Ref: Elliotts Inc v. Comm’r 716 F.2d1241 (9th Cir. 1983)
The Internal Revenue Code does not define the term “reasonable compensation” as it relates to S corporation shareholders working in the corporation. This has led to dozens of high-level cases both in Tax Court and federal District Court as the judiciary seeks to define the term from the bench. [Some shareholder-owners attempt to low-ball their compensation to limit FICA/Medicare taxes].

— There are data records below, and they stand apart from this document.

(* ===== verification/Model.v ===== *)
(** * Data model, host environment and world

    The documents of [backend/src/modules/*/schemas], the payload types of
    [chat.service.ts] and [auth/types], the interface to everything outside the
    repository (class [Host]) and the state all handlers share (record [World]).

    Times are milliseconds since the epoch.  The [createdAt]/[updatedAt] fields that
    Mongoose maintains are kept where the code reads them (conversations). *)

From S2P Require Import Prelude JsText Env Store.
Open Scope Z_scope.

(** ** Authentication *)

Record SessionUser := mkSessionUser {
  su_id : jsstring;
  su_email : jsstring;
  su_username : jsstring;
  su_displayName : jsstring;
  su_avatarUrl : option jsstring;
}.

Record LocalAuthMetadata := mkLocalAuth {
  la_enabled : bool;
  la_passwordSha1 : option jsstring;
  la_passwordUpdatedAt : option Z;
  la_createdVia : option jsstring;
}.

Record User := mkUser {
  u_googleId : option jsstring;
  u_email : jsstring;
  u_username : jsstring;
  u_displayName : jsstring;
  u_avatarUrl : option jsstring;
  u_status : jsstring;
  u_localAuth : option LocalAuthMetadata;
}.

Inductive AuthProvider := google | local_register | local_login | refresh_token.
Inductive AttemptResult := started | succeeded | failed | cancelled | issued | renewed | revoked_.

Record AuthAttempt := mkAttempt {
  at_provider : AuthProvider;
  at_emailCandidate : option jsstring;
  at_result : AttemptResult;
  at_failureReason : option jsstring;
  at_userId : option jsstring;
  at_sessionId : option jsstring;
}.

The above case is cited as it reflects the 9th Circuit’s current approach to the definition. The Court has adopted a five factor test:
- the employee’s role in the company;
- a comparison of compensation paid by similar companies (industry comparison;
- the character and condition of the company;
- potential conflicts of interest; and
- the internal consistency of compensation (i.e. comparison of the shareholder/officer compensation with other employees within the corporation)
No one factor is weighted above the other.
Small S corporations have a very real struggle with year-to-year compensation. It usual for a real estate broker, for example, to have a year with a gross of $300k followed by a year with a gross of $120k depending on when large sales closes. Certainly, the officer would do less administrative work in the smaller year by comparison.
Care should be taken to assess the relative sufficiency of the compensation on an annual basis.